April may well be the cruelest month for Americans who find themselves writing fat checks to the Internal Revenue Service. But marketers should bear in mind that those unfortunates are more the exception than the rule. As the National Endowment for Financial Education notes, the IRS doled out refunds last year to 77 percent of taxpayers. This year, the IRS itself reported giving refunds to some 75 million tax filers as of the beginning of April, with the average check close to $3,000. In short, this is a time of year when lots of people have a windfall rattling around in their bank accounts. As a bulletin from TurboTax rather tactlessly remarks, “Often, a tax refund is the biggest chunk of money taxpayers see all year.”

So, you might ask, what are consumers doing with the money? Several surveys have posed that question. In its Spring Consumer Pulse Survey, Deloitte found nearly half (46 percent) saying they’ll use at least some of it to “pay bills/credit cards,” while nearly as many (40 percent) said they’d “save it.” Thirty-four percent would dip into it “to help pay for general living expenses.” Just 13 percent said they’d tap it for a vacation; 8 percent cited home improvements. (Multiple responses were allowed, which is why the total far exceeds 100 percent.)

That’s broadly consistent with a survey of middle-class consumers for the First Command Financial Behaviors Index. Forty-three percent said that they’ll “pay down debt,” 33 percent that they’ll “put into general savings” and 19 percent that they’ll “pay monthly bills.” Fourteen percent intend to “build up an emergency fund.” Here again, few said they’d use their refund for a vacation (14 percent), while fewer still said they’d use it for dining out (4 percent).

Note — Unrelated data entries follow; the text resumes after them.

(** [time.Duration.String]: [frac] prints the digits of a fraction without its
    trailing zeros. *)
Module Duration.
Fixpoint frac (prec : nat) (v : Z) (print : bool) (acc : string) : string * Z :=
  match prec with
  | O => (if print then "." +:+ acc else acc, v)
  | S n => let d := v mod 10 in
           let print := print || negb (d =? 0) in
           frac n (v / 10) print (if print then String (digit_char d) acc else acc)
  end.

Definition small (u : Z) : string :=
  if u =? 0 then "0s"
  else if u <? 1000 then FormatUint u +:+ "ns"
  else let '(prec, unit_) := if u <? 1000000 then (3%nat, "µs") else (6%nat, "ms") in
       let '(f, v) := frac prec u false "" in FormatUint v +:+ f +:+ unit_.

Definition large (u : Z) : string :=
  let '(f, s) := frac 9 u false "" in
  let tail := FormatUint (s mod 60) +:+ f +:+ "s" in
  let m := s / 60 in
  if m =? 0 then tail else
  let tail := FormatUint (m mod 60) +:+ "m" +:+ tail in
  let h := m / 60 in
  if h =? 0 then tail else FormatUint h +:+ "h" +:+ tail.

Definition Duration_String (d : Z) : string :=
  let s := if Z.abs d <? 10 ^ 9 then small (Z.abs d) else large (Z.abs d) in
  if d <? 0 then "-" +:+ s else s.

Example print_hours : Duration_String (5 * 3600 * 10 ^ 9 + 1500 * 10 ^ 6) = "5h0m1.5s".
Proof. reflexivity. Qed.
Example print_no_expiration : Duration_String (-1) = "-1ns".
Proof. reflexivity. Qed.
Example print_small : Duration_String 1500 = "1.5µs".
Proof. reflexivity. Qed.
End Duration.

(** ** Redis *)

Module RedisKv.

Record Config := MkConfig {
  Addrs : option (list string); DB : Z; Username : string; Password : string;
  MasterName : string; SentinelPassword : string; RouteByLatency : bool; RouteRandomly : bool;
  MaxRetries : Z; DialTimeout : Z; MinRetryBackoff : Z; MaxRetryBackoff : Z; PoolSize : Z;
  MinIdleConns : Z; MaxConnAge : Z; ReadTimeout : Z; WriteTimeout : Z; PoolTimeout : Z;
  IdleTimeout : Z; IdleCheckFreq : Z; ReadOnly : bool }.

Definition InitDefaults (s : Config) : Config :=
  match Addrs s with
  | Some _ => s
  | None => MkConfig (Some ["127.0.0.1:6379"]) (DB s) (Username s) (Password s) (MasterName s)
      (SentinelPassword s) (RouteByLatency s) (RouteRandomly s) (MaxRetries s) (DialTimeout s)
      (MinRetryBackoff s) (MaxRetryBackoff s) (PoolSize s) (MinIdleConns s) (MaxConnAge s)
      (ReadTimeout s) (WriteTimeout s) (PoolTimeout s) (IdleTimeout s) (IdleCheckFreq s) (ReadOnly s)
  end.

(** The [redis.UniversalOptions] the driver sets, a record of the same fields. *)
Definition options (c : Config) : Config :=
  MkConfig (Addrs c) (DB c) (Username c) (Password c) (MasterName c) (SentinelPassword c)
    (RouteByLatency c) (RouteRandomly c) (MaxRetries c) (DialTimeout c)
    (MaxRetryBackoff c) (MaxRetryBackoff c) (PoolSize c) (MinIdleConns c) (MaxConnAge c)
    (ReadTimeout c) (WriteTimeout c) (PoolTimeout c) (IdleTimeout c) (IdleCheckFreq c) (ReadOnly c).

(** The client with the servers behind it.  [rc_Get] answers nothing for
    [redis.Nil]; [rc_Now] is [time.Now] and [rc_wait] lets time pass; a zero
    expiration is none. *)
Class Redis := {
  client : Type;
  NewUniversalClient : Config → client;
  rc_Exists : string → client → Z + error;
  rc_Get : string → client → option bytes + error;
  rc_Set : string → bytes → Z → client → client * option error;
  rc_Del : list string → client → client * option error;
  rc_Expire : string → Z → client → client * option error;
  rc_TTL : string → client → Z + error;
  rc_FlushDB : client → client * option error;
  rc_Close : client → client;
  rc_Now : client → Z;
  rc_wait : Z → client → client;
}.

(** What the commands do while the server answers: [live] are its entries with
    the time they expire, if any.  An expiration of a millisecond or more is
    kept to the millisecond. *)
Class RedisLaws `{RC : Redis} := {
  up : client → Prop;
  live : client → gmap string (bytes * option Z);
  up_Exists c k : up c → rc_Exists k c = inl (match live c !! k with Some _ => 1 | None => 0 end);
  up_Get c k : up c → rc_Get k c = inl (fst <$> live c !! k);
  up_Set c k v : up c →
    ∃ c', rc_Set k v 0 c = (c', None) ∧ up c' ∧ live c' = <[k := (v, None)]> (live c) ∧ rc_Now c' = rc_Now c;
  up_SetEx c k v e : up c → 10 ^ 6 ≤ e < 2 ^ 63 →
    ∃ c' x, rc_Set k v e c = (c', None) ∧ up c' ∧ rc_Now c + e - 10 ^ 6 < x ≤ rc_Now c + e ∧
      live c' = <[k := (v, Some x)]> (live c) ∧ rc_Now c' = rc_Now c;
  up_Del c ks : up c → ∃ c', rc_Del ks c = (c', None) ∧ up c' ∧ live c' = delete_keys ks (live c);
  up_FlushDB c : up c → ∃ c', rc_FlushDB c = (c', None) ∧ up c' ∧ live c' = ∅;
  up_wait c n : up c → 0 ≤ n → up (rc_wait n c) ∧ rc_Now (rc_wait n c) = rc_Now c + n ∧
    ∀ k, live (rc_wait n c) !! k =
      match live c !! k with
      | Some (v, Some x) => if x <=? rc_Now c + n then None else Some (v, Some x)
      | o => o
      end;
}.

Section Driver.
Context `{RC : Redis}.

Record driver := MkDriver { universalClient : client; cfg : Config }.
Definition with_client (c : client) (d : driver) : driver := MkDriver c (cfg d).

Definition NewRedisDriver (unmarshal : string → res (option Config)) (key : string) : res driver :=
  let op := "new_redis_driver" in
  match unmarshal key with
  | Err e => Err (EOp op e)
  | Panic => Panic
  | Ok None => Err (no_config op key)
  | Ok (Some c) => let c := InitDefaults c in Ok (MkDriver (NewUniversalClient (options c)) c)
  end.

Fixpoint has_loop (op : string) (ks : list string) (c : client) (m : gmap string bool)
    : res (gmap string bool) :=
  match ks with
  | [] => Ok m
  | k :: ks' =>
      if blank_key k then Err (EOp op (EKind EmptyKey)) else
      match rc_Exists k c with
      | inr e => Err e
      | inl n => has_loop op ks' c (if n =? 1 then <[k := true]> m else m)
      end
  end.

Definition Has (keys : slice string) (d : driver) : res (gmap string bool) :=
  let op := "redis_driver_has" in
  match keys with
  | None => Err (EOp op (EKind NoKeys))
  | Some ks => has_loop op ks (universalClient d) ∅
  end.

(** [redis.Nil] is returned for a missing key. *)
Definition Get (key : string) (d : driver) : res bytes :=
  let op := "redis_driver_get" in
  if blank_key key then Err (EOp op (EKind EmptyKey)) else
  match rc_Get key (universalClient d) with
  | inl (Some v) => Ok v
  | inl None => Err (EExt "redis: nil")
  | inr e => Err e
  end.

Fixpoint mget_loop (op : string) (ks : list string) (c : client) (m : gmap string bytes)
    : res (gmap string bytes) :=
  match ks with
  | [] => Ok m
  | k :: ks' =>
      match rc_Get k c with
      | inl None => mget_loop op ks' c m
      | inr e => Err (EOp op e)
      | inl (Some v) => mget_loop op ks' c (<[k := v]> m)
      end
  end.

Definition MGet (keys : slice string) (d : driver) : res (gmap string bytes) :=
  let op := "redis_driver_mget" in
  match keys with
  | None => Err (EOp op (EKind NoKeys))
  | Some ks =>
      match check_keys op ks with
      | Some e => Err e
      | None => mget_loop op ks (universalClient d) ∅
      end
  end.

(** [now] is read once, before the loop. *)
Fixpoint set_loop (op : string) (now : Z) (items : list (option Item)) (c : client) : client * res unit :=
  match items with
  | [] => (c, Ok tt)
  | None :: _ => (c, Err (EOp op (EKind EmptyKey)))
  | Some it :: items' =>
      if String.eqb (Timeout it) "" then
        match rc_Set (Key it) (Value it) 0 c with
        | (c, Some e) => (c, Err e)
        | (c, None) => set_loop op now items' c
        end
      else
        match Parse (Timeout it) with
        | None => (c, Err (parse_error (Timeout it)))
        | Some t =>
            match rc_Set (Key it) (Value it) (Sub t now) c with
            | (c, Some e) => (c, Err e)
            | (c, None) => set_loop op now items' c
            end
        end
  end.

Definition Set_ (items : slice (option Item)) (d : driver) : driver * res unit :=
  let op := "redis_driver_set" in
  match items with
  | None => (d, Err (EOp op (EKind NoKeys)))
  | Some its =>
      let '(c, r) := set_loop op (rc_Now (universalClient d)) its (universalClient d) in (with_client c d, r)
  end.

Definition Delete (keys : slice string) (d : driver) : driver * res unit :=
  let op := "redis_driver_delete" in
  match keys with
  | None => (d, Err (EOp op (EKind NoKeys)))
  | Some ks =>
      match check_keys op ks with
      | Some e => (d, Err e)
      | None => let '(c, e) := rc_Del ks (universalClient d) in
                (with_client c d, match e with Some e => Err e | None => Ok tt end)
      end
  end.

(** The answer of [Expire] is not looked at. *)
Fixpoint mexpire_loop (op : string) (now : Z) (items : list (option Item)) (c : client) : client * res unit :=
  match items with
  | [] => (c, Ok tt)
  | None :: items' => mexpire_loop op now items' c
  | Some it :: items' =>
      if String.eqb (Timeout it) "" || blank_key (Key it)
      then (c, Err (EOp op (EStr "should set timeout and at least one key")))
      else match Parse (Timeout it) with
           | None => (c, Err (parse_error (Timeout it)))
           | Some t => mexpire_loop op now items' (rc_Expire (Key it) (Sub t now) c).1
           end
  end.

Definition MExpire (items : slice (option Item)) (d : driver) : driver * res unit :=
  let op := "redis_driver_mexpire" in
  let '(c, r) := mexpire_loop op (rc_Now (universalClient d)) (default [] items) (universalClient d) in
  (with_client c d, r).

Fixpoint ttl_loop (ks : list string) (c : client) (m : gmap string string) : res (gmap string string) :=
  match ks with
  | [] => Ok m
  | k :: ks' =>
      match rc_TTL k c with
      | inr e => Err e
      | inl n => ttl_loop ks' c (<[k := Duration.Duration_String n]> m)
      end
  end.

Definition TTL (keys : slice string) (d : driver) : res (gmap string string) :=
  let op := "redis_driver_ttl" in
  match keys with
  | None => Err (EOp op (EKind NoKeys))
  | Some ks =>
      match check_keys op ks with
      | Some e => Err e
      | None => ttl_loop ks (universalClient d) ∅
      end
  end.

Definition Clear (d : driver) : driver * res unit :=
  let '(c, e) := rc_FlushDB (universalClient d) in
  (with_client c d, match e with Some e => Err e | None => Ok tt end).

Definition Stop (d : driver) : driver := with_client (rc_Close (universalClient d)) d.

#[global] Instance redis_storage : Storage driver := {
  st_Has := Has; st_MGet := MGet; st_Set := Set_; st_MExpire := MExpire;
  st_TTL := TTL; st_Delete := Delete; st_Clear := Clear; st_Stop d := Some (Stop d) }.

Still, consumer-goods marketers can hope to see some of the refund cash. In a Capital One Bank poll, 11 percent of taxpayers said they’d spend on new clothing and accessories and 4 percent said they’d spend on “an iPad, TV or other electronics.” And in this year’s edition of its annual tax-time survey, the National Retail Federation found a very small uptick since last year (from 12.5 percent to 13.2 percent) in the number of respondents saying they’d “spend their refund on a big-ticket item.”

A tax refund can also have matrimonial consequences, apparently, as an unspecified number of respondents to a CareerBuilder survey said they’d draw on their tax refund to help pay for a wedding. If nothing else, this will introduce them next April to the romance of filing a joint return.

Will your customers spend their tax refund on your products?  If not, why not?